------ Exercise materials ------
(* ===== verification/AssetRename.v ===== *)
(** * Renaming an asset everywhere: [lib/asset_rename.py]

    The rewriting of the references in a script or draft, and of the paths of
    an asset entry.  The code rewrites the payload in place; here a rewriting
    returns the new value with its count.  [is_digit] is [str.isdigit] on one
    code point.  The scan of the directories is not modelled. *)

From S2P Require Import Prelude Json Assets ShotParser.

(** ** Paths: what is used of [PurePosixPath] *)

Record path := mkPath { p_root : pystr; p_parts : list pystr }.

Fixpoint split_slash (s : pystr) (word : pystr) : list pystr :=
  match s with
  | [] => [reverse word]
  | c :: r => if (c =? 47)%N then reverse word :: split_slash r [] else split_slash r (c :: word)
  end.

Definition parse_path (s : pystr) : path :=
  mkPath (match s with
          | a :: b :: c :: _ => if (a =? 47)%N then (if (b =? 47)%N && negb (c =? 47)%N then u "//" else u "/") else []
          | [a; b] => if (a =? 47)%N then (if (b =? 47)%N then u "//" else u "/") else []
          | [a] => if (a =? 47)%N then u "/" else []
          | [] => []
          end)
    (where_ (fun w => negb (bool_decide (w = [])) && negb (bool_decide (w = u "."))) (split_slash s [])).

Definition path_name (p : path) : pystr := default [] (last (p_parts p)).
Definition path_parent (p : path) : path := mkPath (p_root p) (removelast (p_parts p)).
Definition path_str (p : path) : pystr :=
  match p_root p ++ join [47%N] (p_parts p) with [] => u "." | s => s end.

(** The stem and the suffix: the suffix starts at the last dot, unless that is
    the first or the last character. *)
Fixpoint rfind_dot (s : pystr) (i : nat) (best : option nat) : option nat :=
  match s with
  | [] => best
  | c :: r => rfind_dot r (S i) (if (c =? 46)%N then Some i else best)
  end.
Definition stem_suffix (name : pystr) : pystr * pystr :=
  match rfind_dot name 0 None with
  | Some i => if (0 <? i) && (i <? length name - 1) then (take i name, drop i name) else (name, [])
  | None => (name, [])
  end.

Definition with_name (name : pystr) (p : path) : result path :=
  if bool_decide (path_name p = []) then Raise ValueError
  else if bool_decide (name = []) || bool_decide (name = u ".") || bool_decide (47%N ∈ name) then Raise ValueError
  else Ok (mkPath (p_root p) (removelast (p_parts p) ++ [name])).

(** ** Rewriting *)

(** A rewriting of each item of a list and of each member of an object. *)
Definition each (f : json -> json * nat) : list json -> list json * nat :=
  fix go l := match l with
              | [] => ([], 0)
              | x :: l' => ((f x).1 :: (go l').1, (f x).2 + (go l').2)
              end.
Definition each_member (f : pystr -> json -> json * nat) : dict -> dict * nat :=
  fix go m := match m with
              | [] => ([], 0)
              | (k, v) :: m' => ((k, (f k v).1) :: (go m').1, (f k v).2 + (go m').2)
              end.

Section rename.
Context (nfc : pystr -> pystr) (is_digit : N -> bool).
Abbreviation key := (asset_name_comparison_key nfc).

Definition renamed_file_stem (stem old_name new_name : pystr) (allow_sequence : bool) : option pystr :=
  let normalized := normalize_asset_name nfc stem in
  let target := normalize_asset_name nfc old_name in
  if bool_decide (normalized = target) then Some new_name
  else if allow_sequence then
    let prefix := target ++ u "_" in
    let rest := drop (length prefix) normalized in
    if bool_decide (take (length prefix) normalized = prefix) && negb (bool_decide (rest = [])) && forallb is_digit rest
    then Some (new_name ++ u "_" ++ rest) else None
  else None.

Definition back_to_slash (s : pystr) : pystr := map (fun c => if (c =? 92)%N then 47%N else c) s.

Definition renamed_relpath (rel old_name new_name : pystr) (allow_sequence : bool) : result (option pystr) :=
  let p := parse_path (back_to_slash rel) in
  let '(stem, suffix) := stem_suffix (path_name p) in
  match renamed_file_stem stem old_name new_name allow_sequence with
  | None => Ok None
  | Some new_stem => let! q := with_name (new_stem ++ suffix) p in Ok (Some (path_str q))
  end.

Definition migrated_dirs (spec : AssetSpec) : list path :=
  let base := parse_path (u (subdir spec)) in
  [base; mkPath (p_root base) (p_parts base ++ [u "refs"]); mkPath (p_root base) (p_parts base ++ [u "refs_audio"])].

#[global] Instance path_eq_dec : EqDecision path.
Proof. solve_decision. Defined.

(** [rewrite] of [rewrite_entry_paths] *)
Definition rewrite_path (spec : AssetSpec) (old_name new_name value : pystr) (sequenced_field : bool) : result (option pystr) :=
  let parent := path_parent (parse_path (back_to_slash value)) in
  if negb (bool_decide (parent ∈ migrated_dirs spec)) then Ok None
  else
    let base := parse_path (u (subdir spec)) in
    let allow_sequence := sequenced_field && bool_decide ("reference_images" ∈ extra_list_fields spec)
                          && bool_decide (parent = mkPath (p_root base) (p_parts base ++ [u "refs"])) in
    let! renamed := renamed_relpath value old_name new_name allow_sequence in
    Ok (match renamed with Some r => if bool_decide (r = value) then None else Some r | None => None end).

Fixpoint rewrite_fields (spec : AssetSpec) (old_name new_name : pystr) (fields : list string) (entry : dict) : result (dict * nat) :=
  match fields with
  | [] => Ok (entry, 0)
  | f :: rest =>
      let! renamed := match dict_get (u f) entry with
                      | Some (JStr (c :: s)) => rewrite_path spec old_name new_name (c :: s) false
                      | _ => Ok None
                      end in
      match renamed with
      | Some r => let! out := rewrite_fields spec old_name new_name rest (dict_set (u f) (JStr r) entry) in Ok (out.1, S out.2)
      | None => rewrite_fields spec old_name new_name rest entry
      end
  end.

Fixpoint rewrite_images (spec : AssetSpec) (old_name new_name : pystr) (images : list json) : result (list json * nat) :=
  match images with
  | [] => Ok ([], 0)
  | x :: rest =>
      let! renamed := match x with JStr (c :: s) => rewrite_path spec old_name new_name (c :: s) true | _ => Ok None end in
      let! out := rewrite_images spec old_name new_name rest in
      Ok (match renamed with Some r => (JStr r :: out.1, S out.2) | None => (x :: out.1, out.2) end)
  end.

Definition rewrite_entry_paths (entry : dict) (spec : AssetSpec) (old_name new_name : pystr) : result (dict * nat) :=
  let! out := rewrite_fields spec old_name new_name [sheet_field spec; "reference_image"; "reference_audio"] entry in
  match dict_get (u "reference_images") out.1 with
  | Some (JArr images) =>
      let! r := rewrite_images spec old_name new_name images in
      Ok (dict_set (u "reference_images") (JArr r.1) out.1, out.2 + r.2)
  | _ => Ok out
  end.

(** *** The references of a payload *)

Section walk.
Context (spec : AssetSpec) (old_name new_name : pystr).

Definition _matches (v : json) : bool :=
  match v with JStr s => bool_decide (key s = key old_name) && negb (bool_decide (s = new_name)) | _ => false end.

Definition is_type (v : option json) : bool := match v with Some (JStr s) => bool_decide (s = u (asset_type spec)) | _ => false end.

(** An entry of a [references] list. *)
Definition rewrite_reference (item : json) : json * nat :=
  match item with
  | JObj d =>
      if is_type (dict_get (u "type") d) && match dict_get (u "name") d with Some v => _matches v | None => false end
      then (JObj (dict_set (u "name") (JStr new_name) d), 1) else (item, 0)
  | _ => (item, 0)
  end.

(** The text of a shot or unit. *)
Definition rewrite_text (item : json) : json * nat :=
  match item with
  | JObj d =>
      match dict_get (u "text") d with
      | Some (JStr t) =>
          let '(t', n) := rewrite_mentions nfc t old_name new_name in
          if n =? 0 then (item, 0) else (JObj (dict_set (u "text") (JStr t') d), n)
      | _ => (item, 0)
      end
  | _ => (item, 0)
  end.

Inductive member_kind := ListField | References | Speaker | Shots | Other.

Definition kind_of (k : pystr) (v : json) : member_kind :=
  match v with
  | JArr _ =>
      if bool_decide (k ∈ map u (reference_list_fields spec)) then ListField
      else if bool_decide (k = u "references") then References
      else if bool_decide (k ∈ map u ["shots"; "units"]) then Shots
      else Other
  | JStr _ => if bool_decide (k = u "speaker") && bool_decide (asset_type spec = "character") then Speaker else Other
  | _ => Other
  end.

(** [_walk].  The text of a shot is rewritten before its members are walked;
    the walk leaves a text member alone, so the order does not matter. *)
Fixpoint walk (node : json) : json * nat :=
  match node with
  | JObj m =>
      let r := each_member (fun k v =>
        match kind_of k v, v with
        | ListField, JArr l => let r := each (fun x => if _matches x then (JStr new_name, 1) else walk x) l in (JArr r.1, r.2)
        | References, JArr l => let r := each rewrite_reference l in (JArr r.1, r.2)
        | Speaker, _ => if _matches v then (JStr new_name, 1) else (v, 0)
        | Shots, JArr l => let r := each (fun x => let w := walk x in let t := rewrite_text w.1 in (t.1, t.2 + w.2)) l in (JArr r.1, r.2)
        | _, _ => walk v
        end) m in
      (JObj r.1, r.2)
  | JArr l => let r := each walk l in (JArr r.1, r.2)
  | _ => (node, 0)
  end.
------
## Assigned task
The lines to return are those in the entries above that hold "take".

## Completed task
  | Some i => if (0 <? i) && (i <? length name - 1) then (take i name, drop i name) else (name, [])
    if bool_decide (take (length prefix) normalized = prefix) && negb (bool_decide (rest = [])) && forallb is_digit rest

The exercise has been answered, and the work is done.